(** C22: The calls on a path ([mkdir], [rmdir], [unlink], [chdir], [open]) with
    arguments and path mapped ([pbs]: the bytes at the path, as many as the user
    says and one more): they copy both in, call the file system with exactly
    the user's string, up to its NUL, and return its result, or -1 with
    [kt_errno] set (a panic in it is one of the call); user memory is as before
    and the copy of the path is given back.  Without kernel memory for the copy
    the result is -1 and [kt_errno] EINVAL; bytes without a NUL are read past
    their end, which is undefined, and so is going on after a lookup of a page
    of the arguments or the path that fails, which [vmmap_read] does. *)
Theorem sys_path_correct c A (t : layout A) path op s vs R arg abs pbs : path_sys c A t path op -> let a := decode t abs in let u := path a in
  cur_inv (k_vm s) vs R -> reads_as (objs (k_vm s)) vs.*2 arg (sizeof t) abs -> 0 <= arg -> arg + sizeof t < 2 ^ 32 ->
  0 <= as_len u -> reads_as (objs (k_vm s)) vs.*2 (as_str u) (as_len u + 1) pbs -> 0 <= as_str u -> as_str u + (as_len u + 1) < 2 ^ 32 ->
  match kmalloc_pick (k_heap s) (as_len u + 1), until_nul pbs with
  | None, _ => exists v', c arg s = Ok (-1, mkKern (upd_errno EINVAL v') (k_fs s) (k_heap s) (k_pages s) (k_regs s)) /\ vsame vs R (k_vm s) v'
  | Some _, None => c arg s = Err FUndef
  | Some _, Some l =>
      match op a l (k_fs s) with
      | Ok (err, f') => exists v', c arg s = Ok (result err, mkKern (with_result err v') f' (k_heap s) (k_pages s) (k_regs s)) /\ vsame vs R (k_vm s) v'
      | Err e => c arg s = Err e
      end
  end \/
  (c arg s = Err FUndef /\
   page_fails vs R false (k_vm s) (fun x => in_range arg (sizeof t) x \/ in_range (as_str u) (as_len u + 1) x)).
Proof.
  intros ->%path_sys_call a u I Hargs H0 He Hlen Hu Hu0 Hue. destruct s as [v0 f h g r]. cbn [k_vm k_fs k_heap k_pages k_regs] in *.
  pose proof (vsame_refl vs R v0 I) as V0. unfold path_call.
  destruct (copy_in_run _ vs R v0 v0 f h g r arg abs V0 Hargs H0 He) as [(v1 & E1 & V1)|[E Hf]].
  2:{ right. rewrite (mbind_err _ _ _ _ E). split; [done|]. eapply page_fails_mono; [| |exact Hf]; auto. }
  rewrite (mbind_run _ _ _ _ _ E1). cbn [Z.ltb Z.compare]. destruct (kmalloc_pick h (as_len u + 1)) as [p|] eqn:Hp.
  2:{ left. exists v1. split; [|done]. unfold user_strdup. fold a u. rewrite u32_small by lia. unfold kmalloc, mget, mbind_. cbn [k_heap]. by rewrite Hp. }
  destruct (kmalloc_fresh _ _ _ Hp) as [Hp0 Hn].
  destruct (user_strdup_run vs R v0 v1 f h g r u pbs p V1 Hu Hu0 Hue Hp) as [(v2 & E2 & V2)|[E Hf]].
  2:{ right. rewrite (mbind_err _ _ _ _ E). split; [done|]. eapply page_fails_mono; [| |exact Hf]; auto. }
  left. rewrite (mbind_run _ _ _ _ _ E2), (proj2 (Z.eqb_neq _ _) Hp0). destruct (until_nul pbs) as [l|] eqn:Hl.
  2:{ apply mbind_err. unfold cstring. unfold mbind_. cbn [k_heap]. rewrite lookup_insert_eq. cbn [mthe mret_]. by rewrite Hl. }
  rewrite (mbind_run _ _ _ _ _ (cstring_run _ _ _ _ _ _ _ _ Hl)). fold a. destruct (op a l f) as [[err f']|e] eqn:Hop.
  2:{ by rewrite (mbind_err _ _ _ _ (fs_err _ (mkKern v2 f _ g r) _ Hop)). }
  rewrite (mbind_run _ _ _ _ _ (fs_run _ _ _ _ _ _ _ _ Hop)).
  rewrite (mbind_run _ _ _ _ _ (kfree_run _ _ _ _ _ _ _ Hp0 Hn)), sys_return_run. by exists v2.
Qed.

→ Work required
An exact reproduction of all the entries above is required.

→ Your response
(** C22: The calls on a path ([mkdir], [rmdir], [unlink], [chdir], [open]) with
    arguments and path mapped ([pbs]: the bytes at the path, as many as the user
    says and one more): they copy both in, call the file system with exactly
    the user's string, up to its NUL, and return its result, or -1 with
    [kt_errno] set (a panic in it is one of the call); user memory is as before
    and the copy of the path is given back.  Without kernel memory for the copy
    the result is -1 and [kt_errno] EINVAL; bytes without a NUL are read past
    their end, which is undefined, and so is going on after a lookup of a page
    of the arguments or the path that fails, which [vmmap_read] does. *)
Theorem sys_path_correct c A (t : layout A) path op s vs R arg abs pbs : path_sys c A t path op -> let a := decode t abs in let u := path a in
  cur_inv (k_vm s) vs R -> reads_as (objs (k_vm s)) vs.*2 arg (sizeof t) abs -> 0 <= arg -> arg + sizeof t < 2 ^ 32 ->
  0 <= as_len u -> reads_as (objs (k_vm s)) vs.*2 (as_str u) (as_len u + 1) pbs -> 0 <= as_str u -> as_str u + (as_len u + 1) < 2 ^ 32 ->
  match kmalloc_pick (k_heap s) (as_len u + 1), until_nul pbs with
  | None, _ => exists v', c arg s = Ok (-1, mkKern (upd_errno EINVAL v') (k_fs s) (k_heap s) (k_pages s) (k_regs s)) /\ vsame vs R (k_vm s) v'
  | Some _, None => c arg s = Err FUndef
  | Some _, Some l =>
      match op a l (k_fs s) with
      | Ok (err, f') => exists v', c arg s = Ok (result err, mkKern (with_result err v') f' (k_heap s) (k_pages s) (k_regs s)) /\ vsame vs R (k_vm s) v'
      | Err e => c arg s = Err e
      end
  end \/
  (c arg s = Err FUndef /\
   page_fails vs R false (k_vm s) (fun x => in_range arg (sizeof t) x \/ in_range (as_str u) (as_len u + 1) x)).
Proof.
  intros ->%path_sys_call a u I Hargs H0 He Hlen Hu Hu0 Hue. destruct s as [v0 f h g r]. cbn [k_vm k_fs k_heap k_pages k_regs] in *.
  pose proof (vsame_refl vs R v0 I) as V0. unfold path_call.
  destruct (copy_in_run _ vs R v0 v0 f h g r arg abs V0 Hargs H0 He) as [(v1 & E1 & V1)|[E Hf]].
  2:{ right. rewrite (mbind_err _ _ _ _ E). split; [done|]. eapply page_fails_mono; [| |exact Hf]; auto. }
  rewrite (mbind_run _ _ _ _ _ E1). cbn [Z.ltb Z.compare]. destruct (kmalloc_pick h (as_len u + 1)) as [p|] eqn:Hp.
  2:{ left. exists v1. split; [|done]. unfold user_strdup. fold a u. rewrite u32_small by lia. unfold kmalloc, mget, mbind_. cbn [k_heap]. by rewrite Hp. }
  destruct (kmalloc_fresh _ _ _ Hp) as [Hp0 Hn].
  destruct (user_strdup_run vs R v0 v1 f h g r u pbs p V1 Hu Hu0 Hue Hp) as [(v2 & E2 & V2)|[E Hf]].
  2:{ right. rewrite (mbind_err _ _ _ _ E). split; [done|]. eapply page_fails_mono; [| |exact Hf]; auto. }
  left. rewrite (mbind_run _ _ _ _ _ E2), (proj2 (Z.eqb_neq _ _) Hp0). destruct (until_nul pbs) as [l|] eqn:Hl.
  2:{ apply mbind_err. unfold cstring. unfold mbind_. cbn [k_heap]. rewrite lookup_insert_eq. cbn [mthe mret_]. by rewrite Hl. }
  rewrite (mbind_run _ _ _ _ _ (cstring_run _ _ _ _ _ _ _ _ Hl)). fold a. destruct (op a l f) as [[err f']|e] eqn:Hop.
  2:{ by rewrite (mbind_err _ _ _ _ (fs_err _ (mkKern v2 f _ g r) _ Hop)). }
  rewrite (mbind_run _ _ _ _ _ (fs_run _ _ _ _ _ _ _ _ Hop)).
  rewrite (mbind_run _ _ _ _ _ (kfree_run _ _ _ _ _ _ _ Hp0 Hn)), sys_return_run. by exists v2.
Qed.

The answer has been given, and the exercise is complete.